Aylesbury Children’s home rated ‘Good’ says Ofsted

A Buckinghamshire children’s home previously judged ‘inadequate’ has been rated ‘good’ following a successful turnaround by Buckinghamshire County Council.

Ofsted inspectors who had found problems with the home at the end of last year were pleased with changes that have been made since December, their latest full report reveals.

‘The experiences of the two young people living in the home have improved greatly since the last inspection,’ the report states.

The Aylesbury home, provides residential care for up to six young people with emotional and/or behavioural difficulties.

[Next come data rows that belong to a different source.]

Lemma list_sum_const {A} (k : nat) (xs : list A) :
  list_sum (map (fun _ => k) xs) = (k * List.length xs)%nat.
Proof. induction xs as [|x xs IH]; simpl; lia. Qed.

Lemma consumes_gdp_country (c : country) :
  In (income_group c) income_group_names -> consumes 11 (gdp_country_rows c).
Proof.
  intros Hig. unfold gdp_country_rows.
  destruct (gdp_range_of _ Hig) as (lo & hi & -> & _ & _).
  apply (consumes_eq (0 + (1 + list_sum (map (fun y => if Z.eqb y 2020 then 2 else 1)%nat
                                             (py_range 2015 2024))))); [reflexivity|].
  apply consumes_bind; [apply consumes_ret|]. intros rng.
  apply consumes_bind; [apply consumes_random_uniform|]. intros base.
  apply consumes_for_each. intros y _. unfold gdp_year_step.
  apply (consumes_eq (1 + ((if Z.eqb y 2020 then 1 else 0) + 0))%nat);
    [destruct (Z.eqb y 2020); reflexivity|].
  apply consumes_bind; [unfold group_growth;
    destruct (String.eqb _ HI); [|destruct (String.eqb _ UMI); [|destruct (String.eqb _ LMI)]];
    apply consumes_random_uniform|].
  intros g. apply consumes_bind; [|intros; apply consumes_ret].
  destruct (Z.eqb y 2020); [apply consumes_random_uniform | apply consumes_ret].
Qed.

Lemma consumes_ineq_year (code : string) (base : Q) (y : Z) :
  consumes 3 (ineq_year_step code base y).
Proof.
  intros s Hs Hl. destruct s as [|u1 [|u2 [|u3 s]]]; simpl in Hl; try lia.
  inversion Hs as [|? ? Hu1 Hs1]; inversion Hs1 as [|? ? Hu2 _]; subst.
  unfold ineq_year_step, random_uniform, random_, bind, ret.
  destruct (uniform_range 4 9 u2) as [L _]; [lra | exact Hu2 |].
  rewrite py_div_nonzero by lra. eexists. reflexivity.
Qed.

Lemma consumes_ineq_country (c : country) :
  In (region c) (map fst gini_ranges) -> consumes 16 (ineq_country_rows c).
Proof.
  intros Hrg. unfold ineq_country_rows.
  destruct (gini_range_of _ Hrg) as (lo & hi & -> & _).
  apply (consumes_eq (0 + (1 + list_sum (map (fun _ => 3%nat) survey_years)))); [reflexivity|].
  apply consumes_bind; [apply consumes_ret|]. intros rng.
  apply consumes_bind; [apply consumes_random_uniform|]. intros base.
  apply consumes_for_each. intros y _. apply consumes_ineq_year.
Qed.

Lemma consumes_three {A} (k : Q -> Q -> Q -> A) (a1 b1 a2 b2 a3 b3 : Q) :
  consumes 3 (x <- random_uniform a1 b1 ;; y <- random_uniform a2 b2 ;;
              z <- random_uniform a3 b3 ;; ret (k x y z)).
Proof.
  apply (consumes_eq (1 + (1 + (1 + 0)))); [reflexivity|].
  apply consumes_bind; [apply consumes_random_uniform|]; intros x.
  apply consumes_bind; [apply consumes_random_uniform|]; intros y.
  apply consumes_bind; [apply consumes_random_uniform|]; intros z.
  apply consumes_ret.
Qed.

Lemma consumes_pov_country (c : country) :
  consumes (if has_poverty_data (income_group c) then 3 else 0) (pov_country_rows c).
Proof.
  unfold pov_country_rows. destruct (has_poverty_data (income_group c)); [|apply consumes_ret].
  apply (consumes_eq (3 + 0)); [reflexivity|].
  apply consumes_bind.
  - unfold poverty_bases.
    destruct (String.eqb _ LI); [|destruct (String.eqb _ LMI)]; apply consumes_three.
  - intros [[b1 b2] b3]. intros s _ _. exists (map (fun year =>
      poverty_record (country_code c) b1 b2 b3 year) survey_years).
    rewrite for_each_singleton_ret. reflexivity.
Qed.

Lemma consumes_trade_country (c : country) : consumes 22 (trade_country_rows c).
Proof.
  unfold trade_country_rows.
  apply (consumes_eq (1 + (3 + list_sum (map (fun _ => 2%nat) (py_range 2015 2024)))));
    [reflexivity|].
  apply consumes_bind; [apply consumes_random_uniform|]. intros bt.
  apply consumes_bind; [unfold education_bases;
    destruct (String.eqb _ HI); [|destruct (String.eqb _ UMI); [|destruct (String.eqb _ LMI)]];
    apply consumes_three|].
  intros [[sec ter] gov]. apply consumes_for_each. intros y _. unfold trade_year_step.
  apply (consumes_eq (1 + (1 + 0))); [reflexivity|].
  apply consumes_bind; [apply consumes_random_uniform|]. intros tn.
  apply consumes_bind; [apply consumes_random_uniform|]. intros gn.
  apply consumes_ret.
Qed.

(** X13 *)
(** How many pseudo-random draws each generator takes: 11 per country
    for GDP (the base, one growth per year, and one more in 2020, where
    the group growth drawn first is discarded), 16 per country for
    inequality (the base, then noise, lowest and highest shares for each
    of the 5 survey years), 3 per country with poverty data and none for
    the others, and 22 per country for trade and education (the trade
    base, the three education bases, then two noises for each of the 9
    years). *)
Theorem draws_consumed_per_country (cs : list country) (s : list Q) :
  valid_stream s ->
  ((forall c, In c cs -> In (income_group c) income_group_names) ->
   (11 * List.length cs <= List.length s)%nat ->
   exists rows, load_gdp_data cs s = Ok rows (skipn (11 * List.length cs) s)) /\
  ((forall c, In c cs -> In (region c) (map fst gini_ranges)) ->
   (16 * List.length cs <= List.length s)%nat ->
   exists rows, load_inequality_data cs s = Ok rows (skipn (16 * List.length cs) s)) /\
  (let n := (3 * List.length (filter (fun c => has_poverty_data (income_group c)) cs))%nat in
   (n <= List.length s)%nat -> exists rows, load_poverty_data cs s = Ok rows (skipn n s)) /\
  ((22 * List.length cs <= List.length s)%nat ->
   exists rows, load_trade_education cs s = Ok rows (skipn (22 * List.length cs) s)).
Proof.
  intros Hs. refine (conj _ (conj _ (conj _ _))).
  - intros Hcs Hl. unfold load_gdp_data.
    apply (consumes_eq (list_sum (map (fun _ => 11%nat) cs))); [apply list_sum_const| |exact Hs|exact Hl].
    apply consumes_for_each. intros c Hc. apply consumes_gdp_country, Hcs, Hc.
  - intros Hcs Hl. unfold load_inequality_data.
    apply (consumes_eq (list_sum (map (fun _ => 16%nat) cs))); [apply list_sum_const| |exact Hs|exact Hl].
    apply consumes_for_each. intros c Hc. apply consumes_ineq_country, Hcs, Hc.
  - intros n Hl. unfold load_poverty_data.
    apply (consumes_eq (list_sum (map (fun c => if has_poverty_data (income_group c) then 3 else 0)%nat cs)));
      [| apply consumes_for_each; intros c _; apply consumes_pov_country | exact Hs | exact Hl].
    unfold n. clear. induction cs as [|c cs IH]; [reflexivity|].
    cbn [map list_sum filter]. destruct (has_poverty_data (income_group c)); simpl; lia.
  - intros Hl. unfold load_trade_education.
    apply (consumes_eq (list_sum (map (fun _ => 22%nat) cs))); [apply list_sum_const| |exact Hs|exact Hl].
    apply consumes_for_each. intros c _. apply consumes_trade_country.
Qed.
Lemma embed_put_queries_statements self (put_ops : list (nat * PutOp)) qs :
  embed_put_queries self put_ops = Ok qs -> Forall put_statement qs.
Proof.
  unfold embed_put_queries.
  pose proof (put_queries_statements self put_ops) as Hqs.
  destruct (_prepare_batch_PUT_queries self put_ops).2 as [[query txt]|] eqn:Hreq.
  - destruct (embeddings self) as [aembed|]; [| done]. intros [= <-].
    apply Forall_app. split; [done |]. apply Forall_singleton.
    assert (query = SqlUpsertVectors) as ->.
    { unfold _prepare_batch_PUT_queries in Hreq. cbn [snd] in Hreq.
      repeat match type of Hreq with
             | match ?x with _ => _ end = _ => destruct x
             end; by simplify_eq. }
    split; [done |]. intros d.
    destruct (vector_rows_ok txt
                (aembed ((fun p : string * string * string * string => p.2)
                         <$> txt))) as [rows Hrows].
    eexists. cbn [db_execute]. by rewrite Hrows.
  - by intros [= <-].
Qed.

(** A put produces an embedding request only when indexing is
    configured. *)
Lemma put_request_index_config self (put_ops : list (nat * PutOp)) request :
  (_prepare_batch_PUT_queries self put_ops).2 = Some request ->
  is_Some (index_config self).
Proof.
  unfold _prepare_batch_PUT_queries. cbn [snd].
  destruct (index_config self); [by eauto | done].
Qed.

(** **** The whole batch *)

(** The reply to one operation against the database [d]. *)
Definition reply (self : AsyncPostgresStore) (d : Database) (op : Op)
  : Result :=
  match op with
  | OpGet o => get_reply d o
  | OpSearch o => search_reply self d o
  | OpList o => list_reply d o
  | OpPut _ => RNone
  end.

Definition get_statements (ops : list Op) : list Query :=
  (_get_batch_GET_ops_queries (get_ops_of (enumerate 0 ops))).*1.*1.

Definition search_statements (self : AsyncPostgresStore) (ops : list Op)
  : list Query :=
  final_query self <$> (search_ops_of (enumerate 0 ops)).*2.

Definition list_statements (ops : list Op) : list Query :=
  list_query <$> (list_ops_of (enumerate 0 ops)).*2.

Lemma group_or_default {X A} (group : list X) (phase : list X -> run Cursor A)
    (otherwise : run Cursor A) (c : Cursor) :
  phase [] c = otherwise c ->
  match extend_group None group with
  | Some l => phase l
  | None => otherwise
  end c = phase group c.
Proof. destruct group; simpl; [done | by intros _]. Qed.
Lemma resume_in_sound ps :
  Forall (fun p => forall i w, wp R top (store w) p ->
            R (store w) (store (fst (resume i p w)))
            /\ wp R top (store (fst (resume i p w))) (snd (resume i p w))) ps ->
  forall i w,
  (forall cur', R (store w) cur' -> Forall (wp R top cur') ps) ->
  R (store w) (store (fst (resume_in i ps w)))
  /\ (forall cur', R (store (fst (resume_in i ps w))) cur' ->
        Forall (wp R top cur') (snd (resume_in i ps w))).
Proof.
  induction 1 as [|p ps Hp _ IH]; intros i w Hall.
  - cbn. split; [done|]. by constructor.
  - cbn [resume_in]. destruct (i <? ready p)%nat.
    + destruct (Hp i w) as [Hr1 Hw1].
      { specialize (Hall (store w) ltac:(done)). by apply Forall_cons in Hall as [? _]. }
      pose proof (resume_head i p w) as Hhead.
      destruct (resume i p w) as [w1 p']. cbn [fst snd] in *.
      split; [done|]. intros cur' Hr.
      assert (R (store w) cur') as Hr' by (by etrans).
      specialize (Hall cur' Hr'). apply Forall_cons in Hall as [Hp0 Hps].
      constructor; [|done].
      destruct Hhead as [Hhead|Heq].
      * eapply wp_stable; [done| |exact Hw1]. done.
      * by simplify_eq.
    + destruct (IH (i - ready p)%nat w) as [Hr2 Hw2].
      { intros cur' Hr. specialize (Hall cur' Hr). by apply Forall_cons in Hall as [_ ?]. }
      destruct (resume_in (i - ready p) ps w) as [w2 ps']. cbn [fst snd] in *.
      split; [done|]. intros cur' Hr. constructor; [|by apply Hw2].
      assert (R (store w) cur') as Hr' by (by etrans).
      specialize (Hall cur' Hr'). by apply Forall_cons in Hall as [? _].
Qed.

Lemma resume_sound t : forall Q i w,
  wp R Q (store w) t ->
  R (store w) (store (fst (resume i t w)))
  /\ wp R Q (store (fst (resume i t w))) (snd (resume i t w)).
Proof.
  induction t as [| | |k IH|s k IH|u k IH|r k IH|ps k IHps IHk]
    using task_children_ind; intros Q i w Hwp; try (by split).
  - cbn [resume]. apply advance_sound. cbn [wp] in Hwp. by apply Hwp.
  - rewrite resume_AllSettled. apply wp_AllSettled in Hwp as [Hps Hk].
    destruct (forallb is_settled ps).
    + apply advance_sound. by apply Hk.
    + cbn [fst snd]. destruct (resume_in_sound ps) with (i := i) (w := w) as [Hr Hps']; [|done|].
      { eapply Forall_impl; [exact IHps|]. intros p Hp i' w'. apply Hp. }
      split; [done|]. apply wp_AllSettled. split; [done|].
      intros rs cur' Hr'. apply Hk. by etrans.
Qed.

Lemma step_sound Q c cfg :
  wp R Q (store (fst cfg)) (snd cfg) ->
  R (store (fst cfg)) (store (fst (step c cfg)))
  /\ wp R Q (store (fst (step c cfg))) (snd (step c cfg)).
Proof.
  intros Hwp. unfold step. destruct (ready (snd cfg)); [by split|].
  by apply resume_sound.
Qed.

Warren Whyte, Buckinghamshire County Council Cabinet member for Children’s Services said: “Staff have worked hard to address the problems that were previously highlighted so we are clearly pleased that the overall rating is ‘good’.

“There are sensible recommendations in the report, too, and we are committed to improving the way the young people are helped and protected.”

The Ofsted inspectors, who gave the overall ‘good’ rating following an inspection in April, reported: ‘The home environment now feels relaxed and settled.’ It goes on: ‘The views of the young people are now a priority. They feel listened to as the staff have increased their efforts to obtain their wishes and feelings.’

The report says: ‘The young people have good relationships with the staff. Many positive interactions between the young people and staff were seen on inspection. The young people trust the staff and present as comfortable in their presence.’

The inspectors found that transition planning for young people moving out of the home was well organised, with pre-arranged visits and discussions to lower their anxiety levels.

Education is encouraged and supported, they said, and home staff work well with parents on behalf of their young people.

There is still room for improvement in the way that children and young people are helped and protected, the inspectors say. The report states: ‘New policies and procedures have been put in place aimed at the protection of the young people.’

The inspectors found there had been a reduction in the number of times young people had been reported missing, following curfew changes, and there had been no need for any physical interventions during the inspection period.

Ofsted also rated the effectiveness of leaders and managers as ‘good’. The report says: ‘The wider leadership of the home is competent and proactive. The newly-appointed responsible individual and the head of care have been an active presence in the home. They have developed a substantial action plan that has guided the obvious improvements observed in the home. The young people are starting to benefit from having permanent senior managers in place with a guided vision for the service.’